Assigned task: Among the lines of data below, reproduce only those from the one with "let (file_name, file_extension)" through the one with "- rewrite (w64_testbit_high", exactly as they stand, both ends included.

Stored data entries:
§

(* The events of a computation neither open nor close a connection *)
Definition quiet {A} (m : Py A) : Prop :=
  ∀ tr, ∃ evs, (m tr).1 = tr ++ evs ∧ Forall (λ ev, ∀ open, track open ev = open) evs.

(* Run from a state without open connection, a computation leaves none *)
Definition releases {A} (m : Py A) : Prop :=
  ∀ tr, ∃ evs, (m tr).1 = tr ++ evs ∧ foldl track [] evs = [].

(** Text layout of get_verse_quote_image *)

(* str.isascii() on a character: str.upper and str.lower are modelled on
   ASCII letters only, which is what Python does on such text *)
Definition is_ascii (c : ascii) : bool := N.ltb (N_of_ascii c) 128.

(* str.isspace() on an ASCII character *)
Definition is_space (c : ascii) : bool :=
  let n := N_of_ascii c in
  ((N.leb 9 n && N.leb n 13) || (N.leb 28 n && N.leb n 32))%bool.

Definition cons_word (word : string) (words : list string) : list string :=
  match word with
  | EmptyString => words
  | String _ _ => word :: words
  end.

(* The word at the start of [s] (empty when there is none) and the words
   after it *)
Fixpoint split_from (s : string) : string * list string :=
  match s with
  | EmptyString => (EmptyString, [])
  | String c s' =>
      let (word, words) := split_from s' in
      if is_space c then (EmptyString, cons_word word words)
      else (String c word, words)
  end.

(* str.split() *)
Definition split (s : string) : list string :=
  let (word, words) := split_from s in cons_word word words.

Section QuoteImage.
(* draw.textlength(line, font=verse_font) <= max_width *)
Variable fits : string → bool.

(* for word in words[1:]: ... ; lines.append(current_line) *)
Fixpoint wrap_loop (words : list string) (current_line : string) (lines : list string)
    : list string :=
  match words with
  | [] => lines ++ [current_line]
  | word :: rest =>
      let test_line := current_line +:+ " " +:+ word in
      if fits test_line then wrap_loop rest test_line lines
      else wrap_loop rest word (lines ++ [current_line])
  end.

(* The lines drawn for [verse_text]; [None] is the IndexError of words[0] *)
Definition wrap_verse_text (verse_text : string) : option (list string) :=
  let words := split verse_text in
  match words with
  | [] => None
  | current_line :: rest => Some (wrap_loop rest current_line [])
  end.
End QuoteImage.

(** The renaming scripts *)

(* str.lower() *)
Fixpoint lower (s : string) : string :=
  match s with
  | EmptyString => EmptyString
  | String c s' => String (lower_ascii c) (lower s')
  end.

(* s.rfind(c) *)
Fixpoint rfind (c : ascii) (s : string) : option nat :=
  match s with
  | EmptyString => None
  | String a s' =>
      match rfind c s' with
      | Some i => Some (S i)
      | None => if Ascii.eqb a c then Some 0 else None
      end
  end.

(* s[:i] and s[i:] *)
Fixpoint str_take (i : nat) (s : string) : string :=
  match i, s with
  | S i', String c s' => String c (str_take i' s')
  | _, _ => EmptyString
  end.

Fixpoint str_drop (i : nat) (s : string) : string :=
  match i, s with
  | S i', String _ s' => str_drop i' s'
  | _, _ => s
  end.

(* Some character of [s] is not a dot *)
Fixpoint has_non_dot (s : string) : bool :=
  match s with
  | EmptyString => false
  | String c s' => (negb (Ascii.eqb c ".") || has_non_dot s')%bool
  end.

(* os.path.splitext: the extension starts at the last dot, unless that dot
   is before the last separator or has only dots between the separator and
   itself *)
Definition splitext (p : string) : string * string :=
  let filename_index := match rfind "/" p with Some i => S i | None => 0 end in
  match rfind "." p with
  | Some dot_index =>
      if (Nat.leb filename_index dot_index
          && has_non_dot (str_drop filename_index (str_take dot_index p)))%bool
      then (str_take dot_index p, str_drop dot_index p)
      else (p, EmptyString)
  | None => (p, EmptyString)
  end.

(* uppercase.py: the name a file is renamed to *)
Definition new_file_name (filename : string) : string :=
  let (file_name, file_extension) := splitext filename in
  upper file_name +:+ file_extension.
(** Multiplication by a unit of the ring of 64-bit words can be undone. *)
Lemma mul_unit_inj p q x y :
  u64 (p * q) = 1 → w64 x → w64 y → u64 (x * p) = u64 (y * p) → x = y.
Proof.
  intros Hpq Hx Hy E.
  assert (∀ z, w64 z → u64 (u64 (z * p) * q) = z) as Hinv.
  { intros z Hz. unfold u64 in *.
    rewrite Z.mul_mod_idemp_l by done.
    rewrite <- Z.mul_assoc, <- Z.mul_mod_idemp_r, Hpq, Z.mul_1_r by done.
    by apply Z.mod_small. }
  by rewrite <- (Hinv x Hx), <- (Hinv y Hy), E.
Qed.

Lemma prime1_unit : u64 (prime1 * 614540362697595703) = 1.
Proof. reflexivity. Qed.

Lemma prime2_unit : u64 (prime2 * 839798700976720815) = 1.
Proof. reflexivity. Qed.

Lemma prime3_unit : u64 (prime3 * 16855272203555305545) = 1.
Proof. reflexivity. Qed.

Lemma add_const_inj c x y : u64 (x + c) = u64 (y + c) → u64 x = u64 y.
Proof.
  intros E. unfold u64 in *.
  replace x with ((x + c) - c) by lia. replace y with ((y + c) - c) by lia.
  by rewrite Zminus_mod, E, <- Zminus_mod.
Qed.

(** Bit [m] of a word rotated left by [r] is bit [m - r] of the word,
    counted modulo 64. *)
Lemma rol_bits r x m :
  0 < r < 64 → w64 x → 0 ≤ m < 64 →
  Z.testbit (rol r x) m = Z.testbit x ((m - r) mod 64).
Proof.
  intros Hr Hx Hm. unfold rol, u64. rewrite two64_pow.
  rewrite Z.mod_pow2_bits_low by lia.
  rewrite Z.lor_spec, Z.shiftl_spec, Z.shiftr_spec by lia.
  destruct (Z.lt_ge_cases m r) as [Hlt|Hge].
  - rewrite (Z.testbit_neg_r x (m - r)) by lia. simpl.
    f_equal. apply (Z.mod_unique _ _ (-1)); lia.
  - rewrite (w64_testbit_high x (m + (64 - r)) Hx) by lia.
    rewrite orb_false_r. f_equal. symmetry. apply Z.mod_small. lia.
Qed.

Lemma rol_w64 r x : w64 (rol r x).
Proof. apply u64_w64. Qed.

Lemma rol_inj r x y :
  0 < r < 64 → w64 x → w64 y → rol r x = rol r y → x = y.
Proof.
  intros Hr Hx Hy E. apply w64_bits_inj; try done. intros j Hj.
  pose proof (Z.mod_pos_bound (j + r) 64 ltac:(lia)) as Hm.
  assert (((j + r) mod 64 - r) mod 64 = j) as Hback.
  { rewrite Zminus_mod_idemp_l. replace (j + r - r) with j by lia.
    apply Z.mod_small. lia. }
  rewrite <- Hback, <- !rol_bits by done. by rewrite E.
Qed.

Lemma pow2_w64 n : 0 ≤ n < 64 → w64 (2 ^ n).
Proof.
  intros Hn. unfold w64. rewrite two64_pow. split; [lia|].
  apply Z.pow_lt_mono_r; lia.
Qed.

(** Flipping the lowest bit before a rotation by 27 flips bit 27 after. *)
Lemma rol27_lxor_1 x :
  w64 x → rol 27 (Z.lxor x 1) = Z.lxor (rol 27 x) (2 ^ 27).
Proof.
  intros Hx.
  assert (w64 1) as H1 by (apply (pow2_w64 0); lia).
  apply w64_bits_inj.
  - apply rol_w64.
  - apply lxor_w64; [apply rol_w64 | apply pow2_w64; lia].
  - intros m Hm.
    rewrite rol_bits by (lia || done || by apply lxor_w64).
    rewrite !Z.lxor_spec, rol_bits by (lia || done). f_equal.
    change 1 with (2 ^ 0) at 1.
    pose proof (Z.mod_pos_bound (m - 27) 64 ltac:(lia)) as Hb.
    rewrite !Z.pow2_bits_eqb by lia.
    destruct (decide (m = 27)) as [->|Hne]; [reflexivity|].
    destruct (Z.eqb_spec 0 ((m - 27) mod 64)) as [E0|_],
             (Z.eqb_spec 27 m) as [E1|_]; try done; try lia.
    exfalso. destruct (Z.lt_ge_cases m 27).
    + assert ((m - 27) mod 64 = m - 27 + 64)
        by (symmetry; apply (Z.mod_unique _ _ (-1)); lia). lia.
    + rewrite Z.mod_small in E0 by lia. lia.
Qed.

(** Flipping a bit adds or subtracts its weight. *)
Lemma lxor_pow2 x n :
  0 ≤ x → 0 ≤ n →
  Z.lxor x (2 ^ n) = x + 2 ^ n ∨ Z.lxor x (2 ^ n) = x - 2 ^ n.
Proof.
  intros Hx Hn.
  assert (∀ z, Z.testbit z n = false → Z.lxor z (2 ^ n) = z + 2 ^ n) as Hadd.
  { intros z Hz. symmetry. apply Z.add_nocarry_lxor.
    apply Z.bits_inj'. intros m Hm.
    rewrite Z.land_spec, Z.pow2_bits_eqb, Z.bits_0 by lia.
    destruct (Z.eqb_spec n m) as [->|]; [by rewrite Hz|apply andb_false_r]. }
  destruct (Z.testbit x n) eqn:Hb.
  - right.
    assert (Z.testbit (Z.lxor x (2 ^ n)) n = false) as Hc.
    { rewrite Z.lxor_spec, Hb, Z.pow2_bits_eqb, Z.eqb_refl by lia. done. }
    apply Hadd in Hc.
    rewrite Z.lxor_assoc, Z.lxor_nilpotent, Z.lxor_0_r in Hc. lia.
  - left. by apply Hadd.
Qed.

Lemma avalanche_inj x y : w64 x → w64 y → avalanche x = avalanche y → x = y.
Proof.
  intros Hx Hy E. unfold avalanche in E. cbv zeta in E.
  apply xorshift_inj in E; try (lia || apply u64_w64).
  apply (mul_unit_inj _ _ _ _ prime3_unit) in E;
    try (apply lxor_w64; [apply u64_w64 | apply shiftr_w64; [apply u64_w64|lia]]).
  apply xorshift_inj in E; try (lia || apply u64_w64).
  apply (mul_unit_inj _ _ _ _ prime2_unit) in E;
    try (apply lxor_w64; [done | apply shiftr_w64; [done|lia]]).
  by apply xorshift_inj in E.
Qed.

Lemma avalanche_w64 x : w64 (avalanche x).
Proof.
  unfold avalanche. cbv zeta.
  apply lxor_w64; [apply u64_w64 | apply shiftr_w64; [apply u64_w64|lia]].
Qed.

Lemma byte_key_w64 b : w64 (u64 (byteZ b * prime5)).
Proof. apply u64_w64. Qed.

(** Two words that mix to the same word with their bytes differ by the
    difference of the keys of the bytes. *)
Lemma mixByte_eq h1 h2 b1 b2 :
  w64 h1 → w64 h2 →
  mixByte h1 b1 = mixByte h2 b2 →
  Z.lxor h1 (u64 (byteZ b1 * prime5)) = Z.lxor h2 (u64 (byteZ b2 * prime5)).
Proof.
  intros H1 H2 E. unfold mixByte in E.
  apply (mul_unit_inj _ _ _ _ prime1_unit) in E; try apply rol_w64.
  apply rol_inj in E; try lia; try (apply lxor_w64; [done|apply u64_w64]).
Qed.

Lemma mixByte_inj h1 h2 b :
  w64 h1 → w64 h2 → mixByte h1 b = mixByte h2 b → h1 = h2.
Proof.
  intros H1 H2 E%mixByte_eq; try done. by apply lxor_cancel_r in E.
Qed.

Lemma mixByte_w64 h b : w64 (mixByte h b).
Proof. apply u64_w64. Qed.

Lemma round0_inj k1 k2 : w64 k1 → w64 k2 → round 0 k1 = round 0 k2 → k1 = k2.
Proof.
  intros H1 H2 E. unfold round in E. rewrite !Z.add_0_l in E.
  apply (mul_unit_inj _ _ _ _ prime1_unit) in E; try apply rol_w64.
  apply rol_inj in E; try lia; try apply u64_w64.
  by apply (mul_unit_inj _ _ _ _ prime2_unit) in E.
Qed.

§

Response to this task:
  let (file_name, file_extension) := splitext filename in
  upper file_name +:+ file_extension.
(** Multiplication by a unit of the ring of 64-bit words can be undone. *)
Lemma mul_unit_inj p q x y :
  u64 (p * q) = 1 → w64 x → w64 y → u64 (x * p) = u64 (y * p) → x = y.
Proof.
  intros Hpq Hx Hy E.
  assert (∀ z, w64 z → u64 (u64 (z * p) * q) = z) as Hinv.
  { intros z Hz. unfold u64 in *.
    rewrite Z.mul_mod_idemp_l by done.
    rewrite <- Z.mul_assoc, <- Z.mul_mod_idemp_r, Hpq, Z.mul_1_r by done.
    by apply Z.mod_small. }
  by rewrite <- (Hinv x Hx), <- (Hinv y Hy), E.
Qed.

Lemma prime1_unit : u64 (prime1 * 614540362697595703) = 1.
Proof. reflexivity. Qed.

Lemma prime2_unit : u64 (prime2 * 839798700976720815) = 1.
Proof. reflexivity. Qed.

Lemma prime3_unit : u64 (prime3 * 16855272203555305545) = 1.
Proof. reflexivity. Qed.

Lemma add_const_inj c x y : u64 (x + c) = u64 (y + c) → u64 x = u64 y.
Proof.
  intros E. unfold u64 in *.
  replace x with ((x + c) - c) by lia. replace y with ((y + c) - c) by lia.
  by rewrite Zminus_mod, E, <- Zminus_mod.
Qed.

(** Bit [m] of a word rotated left by [r] is bit [m - r] of the word,
    counted modulo 64. *)
Lemma rol_bits r x m :
  0 < r < 64 → w64 x → 0 ≤ m < 64 →
  Z.testbit (rol r x) m = Z.testbit x ((m - r) mod 64).
Proof.
  intros Hr Hx Hm. unfold rol, u64. rewrite two64_pow.
  rewrite Z.mod_pow2_bits_low by lia.
  rewrite Z.lor_spec, Z.shiftl_spec, Z.shiftr_spec by lia.
  destruct (Z.lt_ge_cases m r) as [Hlt|Hge].
  - rewrite (Z.testbit_neg_r x (m - r)) by lia. simpl.
    f_equal. apply (Z.mod_unique _ _ (-1)); lia.
  - rewrite (w64_testbit_high x (m + (64 - r)) Hx) by lia.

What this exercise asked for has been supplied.